Exercise prompt:
Copy, exactly and without additions, every line in the records below from the one holding "(* ===== verification/BalanceSpec.v ===== *)" through the one holding "warehouse) to the", both ends included.

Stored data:

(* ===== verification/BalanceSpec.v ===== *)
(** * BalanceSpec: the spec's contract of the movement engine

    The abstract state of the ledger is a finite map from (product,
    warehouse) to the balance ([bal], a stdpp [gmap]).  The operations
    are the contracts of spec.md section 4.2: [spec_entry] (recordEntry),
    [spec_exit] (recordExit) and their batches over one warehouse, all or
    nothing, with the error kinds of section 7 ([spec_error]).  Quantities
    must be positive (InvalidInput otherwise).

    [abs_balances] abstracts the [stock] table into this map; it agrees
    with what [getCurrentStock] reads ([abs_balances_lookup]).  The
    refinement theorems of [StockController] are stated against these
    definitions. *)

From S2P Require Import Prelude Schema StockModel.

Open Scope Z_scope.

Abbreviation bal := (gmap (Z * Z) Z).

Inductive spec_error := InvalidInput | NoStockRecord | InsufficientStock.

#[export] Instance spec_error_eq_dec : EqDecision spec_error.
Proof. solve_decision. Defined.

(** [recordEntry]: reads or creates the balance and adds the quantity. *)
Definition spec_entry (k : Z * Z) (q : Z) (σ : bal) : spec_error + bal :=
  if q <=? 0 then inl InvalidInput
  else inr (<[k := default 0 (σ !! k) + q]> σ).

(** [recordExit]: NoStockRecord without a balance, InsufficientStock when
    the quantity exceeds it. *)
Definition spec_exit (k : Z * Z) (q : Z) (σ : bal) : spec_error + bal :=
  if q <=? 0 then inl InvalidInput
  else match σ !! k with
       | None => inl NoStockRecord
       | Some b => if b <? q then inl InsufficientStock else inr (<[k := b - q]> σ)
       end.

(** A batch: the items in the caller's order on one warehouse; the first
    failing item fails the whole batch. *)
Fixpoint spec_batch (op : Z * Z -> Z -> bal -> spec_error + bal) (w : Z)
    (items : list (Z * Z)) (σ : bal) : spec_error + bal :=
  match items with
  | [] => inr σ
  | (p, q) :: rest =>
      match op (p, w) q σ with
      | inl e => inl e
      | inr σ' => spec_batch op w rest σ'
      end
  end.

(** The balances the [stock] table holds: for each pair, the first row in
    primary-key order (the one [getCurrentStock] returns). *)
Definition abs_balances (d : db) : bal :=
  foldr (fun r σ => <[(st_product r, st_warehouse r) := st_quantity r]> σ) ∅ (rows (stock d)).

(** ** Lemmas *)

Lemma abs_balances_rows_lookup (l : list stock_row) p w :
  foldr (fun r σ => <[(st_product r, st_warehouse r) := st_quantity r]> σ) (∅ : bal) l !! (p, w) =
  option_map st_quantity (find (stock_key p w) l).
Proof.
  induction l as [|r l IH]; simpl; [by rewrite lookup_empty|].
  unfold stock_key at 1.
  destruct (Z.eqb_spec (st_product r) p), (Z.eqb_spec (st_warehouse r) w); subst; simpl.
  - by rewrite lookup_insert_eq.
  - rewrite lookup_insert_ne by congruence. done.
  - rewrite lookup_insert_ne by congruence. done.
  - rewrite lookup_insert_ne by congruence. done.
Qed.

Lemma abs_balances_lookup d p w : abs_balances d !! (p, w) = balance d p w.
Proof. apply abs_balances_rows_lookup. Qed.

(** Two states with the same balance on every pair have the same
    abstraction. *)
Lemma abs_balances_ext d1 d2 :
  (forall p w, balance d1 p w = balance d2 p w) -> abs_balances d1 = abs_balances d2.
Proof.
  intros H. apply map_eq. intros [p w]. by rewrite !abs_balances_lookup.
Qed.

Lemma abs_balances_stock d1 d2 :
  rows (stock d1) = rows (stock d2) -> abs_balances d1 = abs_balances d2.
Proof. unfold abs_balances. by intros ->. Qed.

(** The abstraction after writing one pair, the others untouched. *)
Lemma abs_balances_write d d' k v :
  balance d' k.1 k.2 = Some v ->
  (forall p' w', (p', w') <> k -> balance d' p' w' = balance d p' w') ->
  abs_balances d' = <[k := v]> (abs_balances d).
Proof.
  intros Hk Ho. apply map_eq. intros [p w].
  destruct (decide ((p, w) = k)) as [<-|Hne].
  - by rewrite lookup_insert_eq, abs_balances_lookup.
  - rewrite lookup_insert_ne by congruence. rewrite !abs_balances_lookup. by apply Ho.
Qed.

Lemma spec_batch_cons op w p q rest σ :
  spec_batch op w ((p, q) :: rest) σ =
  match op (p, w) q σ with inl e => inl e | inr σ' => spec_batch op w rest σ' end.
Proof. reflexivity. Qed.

...

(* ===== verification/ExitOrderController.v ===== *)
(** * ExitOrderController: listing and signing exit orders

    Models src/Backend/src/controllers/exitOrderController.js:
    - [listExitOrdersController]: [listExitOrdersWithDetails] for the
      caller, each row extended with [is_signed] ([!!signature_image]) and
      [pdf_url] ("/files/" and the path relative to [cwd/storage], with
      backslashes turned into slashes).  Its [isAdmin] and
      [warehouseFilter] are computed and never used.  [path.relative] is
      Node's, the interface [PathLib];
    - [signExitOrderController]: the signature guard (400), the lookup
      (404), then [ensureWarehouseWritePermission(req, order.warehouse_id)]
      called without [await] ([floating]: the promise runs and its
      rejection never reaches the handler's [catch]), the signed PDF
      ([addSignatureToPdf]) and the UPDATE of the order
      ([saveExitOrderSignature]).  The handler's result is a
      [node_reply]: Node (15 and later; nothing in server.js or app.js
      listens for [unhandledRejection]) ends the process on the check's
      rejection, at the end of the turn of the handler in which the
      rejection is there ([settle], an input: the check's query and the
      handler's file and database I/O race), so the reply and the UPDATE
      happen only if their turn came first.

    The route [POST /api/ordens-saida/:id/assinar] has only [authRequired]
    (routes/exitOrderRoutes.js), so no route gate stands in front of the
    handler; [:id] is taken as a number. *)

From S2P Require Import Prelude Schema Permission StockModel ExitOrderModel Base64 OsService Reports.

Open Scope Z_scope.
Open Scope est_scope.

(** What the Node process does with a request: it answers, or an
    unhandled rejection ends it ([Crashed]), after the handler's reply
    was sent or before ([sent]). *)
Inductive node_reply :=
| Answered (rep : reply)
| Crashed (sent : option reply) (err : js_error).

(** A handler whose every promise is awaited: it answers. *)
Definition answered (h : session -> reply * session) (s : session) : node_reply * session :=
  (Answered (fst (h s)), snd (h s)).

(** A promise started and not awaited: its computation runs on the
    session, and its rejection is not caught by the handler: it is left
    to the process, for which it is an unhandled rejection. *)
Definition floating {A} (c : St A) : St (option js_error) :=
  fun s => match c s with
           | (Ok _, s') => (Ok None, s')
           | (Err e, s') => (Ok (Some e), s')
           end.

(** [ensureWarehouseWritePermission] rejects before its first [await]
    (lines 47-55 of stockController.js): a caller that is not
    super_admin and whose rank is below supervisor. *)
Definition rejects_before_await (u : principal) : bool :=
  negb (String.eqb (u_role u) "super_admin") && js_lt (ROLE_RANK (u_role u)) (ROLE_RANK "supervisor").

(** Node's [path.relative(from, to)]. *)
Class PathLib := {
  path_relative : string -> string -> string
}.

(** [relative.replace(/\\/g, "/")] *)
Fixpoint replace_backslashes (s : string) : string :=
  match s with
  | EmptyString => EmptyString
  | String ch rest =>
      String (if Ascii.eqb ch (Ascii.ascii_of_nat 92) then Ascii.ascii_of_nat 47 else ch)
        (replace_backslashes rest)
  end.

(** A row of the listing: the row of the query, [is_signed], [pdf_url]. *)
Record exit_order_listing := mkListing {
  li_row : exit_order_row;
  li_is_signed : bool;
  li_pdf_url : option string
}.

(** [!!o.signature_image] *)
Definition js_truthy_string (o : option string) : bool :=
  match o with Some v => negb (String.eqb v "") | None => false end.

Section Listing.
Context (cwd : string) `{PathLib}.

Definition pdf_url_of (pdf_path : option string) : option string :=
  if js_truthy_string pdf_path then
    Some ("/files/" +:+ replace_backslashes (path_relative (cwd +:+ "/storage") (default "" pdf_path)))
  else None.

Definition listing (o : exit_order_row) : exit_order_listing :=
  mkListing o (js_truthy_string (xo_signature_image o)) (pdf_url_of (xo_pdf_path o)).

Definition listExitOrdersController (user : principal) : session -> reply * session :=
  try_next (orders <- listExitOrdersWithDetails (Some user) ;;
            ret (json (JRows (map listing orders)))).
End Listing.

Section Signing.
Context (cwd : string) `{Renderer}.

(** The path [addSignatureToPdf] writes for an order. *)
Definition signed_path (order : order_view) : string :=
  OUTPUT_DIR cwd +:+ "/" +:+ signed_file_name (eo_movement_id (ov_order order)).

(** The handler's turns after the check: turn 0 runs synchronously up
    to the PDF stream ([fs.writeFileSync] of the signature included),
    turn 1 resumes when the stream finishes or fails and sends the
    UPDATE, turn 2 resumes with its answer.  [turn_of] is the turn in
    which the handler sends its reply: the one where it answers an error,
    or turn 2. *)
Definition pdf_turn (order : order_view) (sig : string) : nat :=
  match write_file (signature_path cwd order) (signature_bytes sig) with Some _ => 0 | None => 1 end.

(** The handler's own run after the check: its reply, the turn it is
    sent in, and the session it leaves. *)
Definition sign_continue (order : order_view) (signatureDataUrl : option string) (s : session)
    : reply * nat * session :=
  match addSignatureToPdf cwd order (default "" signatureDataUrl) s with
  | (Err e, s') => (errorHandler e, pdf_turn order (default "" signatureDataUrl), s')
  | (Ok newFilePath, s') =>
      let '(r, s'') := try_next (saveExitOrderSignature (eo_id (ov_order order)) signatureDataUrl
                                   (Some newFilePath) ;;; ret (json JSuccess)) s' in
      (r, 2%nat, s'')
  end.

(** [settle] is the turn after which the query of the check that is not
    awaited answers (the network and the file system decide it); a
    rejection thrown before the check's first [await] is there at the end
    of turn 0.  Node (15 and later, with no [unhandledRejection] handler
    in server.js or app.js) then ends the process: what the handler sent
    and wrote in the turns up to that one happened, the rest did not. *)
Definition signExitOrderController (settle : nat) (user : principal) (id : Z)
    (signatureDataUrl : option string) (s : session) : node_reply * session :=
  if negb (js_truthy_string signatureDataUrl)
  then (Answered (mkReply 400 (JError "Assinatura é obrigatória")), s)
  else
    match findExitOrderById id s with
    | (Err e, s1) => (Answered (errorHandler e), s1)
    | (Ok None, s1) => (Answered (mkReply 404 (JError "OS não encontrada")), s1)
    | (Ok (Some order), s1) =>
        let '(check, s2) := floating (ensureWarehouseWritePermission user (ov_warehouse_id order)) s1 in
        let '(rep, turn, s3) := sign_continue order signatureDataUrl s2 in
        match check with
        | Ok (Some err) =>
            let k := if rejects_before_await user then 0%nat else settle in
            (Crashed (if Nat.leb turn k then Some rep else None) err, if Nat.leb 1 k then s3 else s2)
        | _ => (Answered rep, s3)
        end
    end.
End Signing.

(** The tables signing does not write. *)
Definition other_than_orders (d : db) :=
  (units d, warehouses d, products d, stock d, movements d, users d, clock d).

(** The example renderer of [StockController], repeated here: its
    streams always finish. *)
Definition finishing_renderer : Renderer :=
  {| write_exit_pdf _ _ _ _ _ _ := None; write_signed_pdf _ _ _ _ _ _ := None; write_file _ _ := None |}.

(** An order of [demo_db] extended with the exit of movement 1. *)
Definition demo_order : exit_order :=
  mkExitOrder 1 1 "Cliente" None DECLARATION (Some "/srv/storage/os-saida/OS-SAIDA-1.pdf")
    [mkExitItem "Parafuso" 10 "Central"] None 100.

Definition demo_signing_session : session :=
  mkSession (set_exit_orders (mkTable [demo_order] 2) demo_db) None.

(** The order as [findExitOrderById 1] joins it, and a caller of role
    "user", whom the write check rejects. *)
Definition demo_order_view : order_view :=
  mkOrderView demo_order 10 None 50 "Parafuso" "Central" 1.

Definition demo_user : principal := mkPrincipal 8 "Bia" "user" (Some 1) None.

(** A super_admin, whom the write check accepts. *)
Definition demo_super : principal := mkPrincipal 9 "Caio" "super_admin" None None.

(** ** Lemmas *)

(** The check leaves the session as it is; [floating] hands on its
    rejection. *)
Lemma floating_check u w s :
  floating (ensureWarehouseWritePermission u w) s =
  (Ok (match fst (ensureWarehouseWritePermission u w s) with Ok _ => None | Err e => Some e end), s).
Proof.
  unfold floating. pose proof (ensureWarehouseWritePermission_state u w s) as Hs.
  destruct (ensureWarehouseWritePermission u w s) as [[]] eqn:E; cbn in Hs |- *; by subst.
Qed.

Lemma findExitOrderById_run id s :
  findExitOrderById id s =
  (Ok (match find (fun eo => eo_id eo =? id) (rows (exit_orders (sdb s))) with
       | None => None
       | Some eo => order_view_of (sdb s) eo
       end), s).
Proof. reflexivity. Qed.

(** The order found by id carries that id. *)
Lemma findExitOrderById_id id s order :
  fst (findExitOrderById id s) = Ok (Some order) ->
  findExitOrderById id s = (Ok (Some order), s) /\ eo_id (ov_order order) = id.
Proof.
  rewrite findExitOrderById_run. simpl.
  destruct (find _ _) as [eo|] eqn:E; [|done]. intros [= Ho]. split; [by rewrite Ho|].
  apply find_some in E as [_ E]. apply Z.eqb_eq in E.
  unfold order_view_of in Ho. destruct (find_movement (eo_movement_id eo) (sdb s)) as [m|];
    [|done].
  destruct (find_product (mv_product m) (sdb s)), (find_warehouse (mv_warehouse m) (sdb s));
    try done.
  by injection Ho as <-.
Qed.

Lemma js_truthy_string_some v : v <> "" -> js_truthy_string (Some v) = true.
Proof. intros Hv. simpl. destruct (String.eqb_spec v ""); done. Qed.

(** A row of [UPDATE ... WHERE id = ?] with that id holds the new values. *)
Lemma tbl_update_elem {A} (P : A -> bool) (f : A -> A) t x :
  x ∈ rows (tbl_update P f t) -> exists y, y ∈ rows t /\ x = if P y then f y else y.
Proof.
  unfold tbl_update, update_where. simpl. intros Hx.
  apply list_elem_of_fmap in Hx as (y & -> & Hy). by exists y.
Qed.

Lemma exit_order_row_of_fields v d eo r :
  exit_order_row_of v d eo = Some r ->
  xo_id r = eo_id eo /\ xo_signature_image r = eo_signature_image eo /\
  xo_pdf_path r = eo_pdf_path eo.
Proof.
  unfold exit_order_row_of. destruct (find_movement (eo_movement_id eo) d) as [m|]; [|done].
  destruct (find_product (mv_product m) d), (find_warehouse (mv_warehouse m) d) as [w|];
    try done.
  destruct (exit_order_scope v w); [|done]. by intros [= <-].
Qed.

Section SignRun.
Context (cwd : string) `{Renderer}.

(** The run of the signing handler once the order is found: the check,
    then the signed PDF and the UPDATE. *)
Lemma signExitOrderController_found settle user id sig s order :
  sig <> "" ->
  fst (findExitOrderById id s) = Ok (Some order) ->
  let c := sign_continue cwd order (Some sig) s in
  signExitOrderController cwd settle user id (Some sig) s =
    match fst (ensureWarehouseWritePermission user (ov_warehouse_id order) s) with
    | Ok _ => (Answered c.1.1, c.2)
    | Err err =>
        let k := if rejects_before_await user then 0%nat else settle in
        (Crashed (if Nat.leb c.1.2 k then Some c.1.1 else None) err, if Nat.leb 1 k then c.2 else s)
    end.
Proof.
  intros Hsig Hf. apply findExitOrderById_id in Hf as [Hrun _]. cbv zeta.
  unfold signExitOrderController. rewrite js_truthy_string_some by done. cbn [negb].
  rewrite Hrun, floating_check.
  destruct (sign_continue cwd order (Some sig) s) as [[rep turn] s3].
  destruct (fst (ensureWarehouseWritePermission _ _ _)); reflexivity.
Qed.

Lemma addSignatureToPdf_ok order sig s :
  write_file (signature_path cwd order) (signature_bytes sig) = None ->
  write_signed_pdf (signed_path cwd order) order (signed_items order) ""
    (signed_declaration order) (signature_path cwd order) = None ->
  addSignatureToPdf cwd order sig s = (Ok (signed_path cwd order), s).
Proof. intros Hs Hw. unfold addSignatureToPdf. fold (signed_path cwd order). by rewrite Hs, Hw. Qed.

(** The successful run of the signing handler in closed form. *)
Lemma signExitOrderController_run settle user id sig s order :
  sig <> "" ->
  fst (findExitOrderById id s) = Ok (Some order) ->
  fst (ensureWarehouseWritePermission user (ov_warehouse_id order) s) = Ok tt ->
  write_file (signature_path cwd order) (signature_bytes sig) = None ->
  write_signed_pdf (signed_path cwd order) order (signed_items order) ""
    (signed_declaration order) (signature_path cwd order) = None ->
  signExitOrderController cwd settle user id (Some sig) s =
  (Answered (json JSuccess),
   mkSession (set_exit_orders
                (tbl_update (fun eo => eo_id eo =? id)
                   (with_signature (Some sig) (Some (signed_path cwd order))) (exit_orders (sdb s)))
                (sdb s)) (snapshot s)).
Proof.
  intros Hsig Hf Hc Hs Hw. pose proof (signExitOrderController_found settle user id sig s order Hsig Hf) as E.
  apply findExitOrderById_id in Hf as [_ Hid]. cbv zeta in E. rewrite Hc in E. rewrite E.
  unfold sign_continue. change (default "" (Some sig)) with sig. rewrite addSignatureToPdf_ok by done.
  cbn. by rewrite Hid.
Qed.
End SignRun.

Answer for this exercise:
(* ===== verification/BalanceSpec.v ===== *)
(** * BalanceSpec: the spec's contract of the movement engine

    The abstract state of the ledger is a finite map from (product,
    warehouse) to the balance ([bal], a stdpp [gmap]).  The operations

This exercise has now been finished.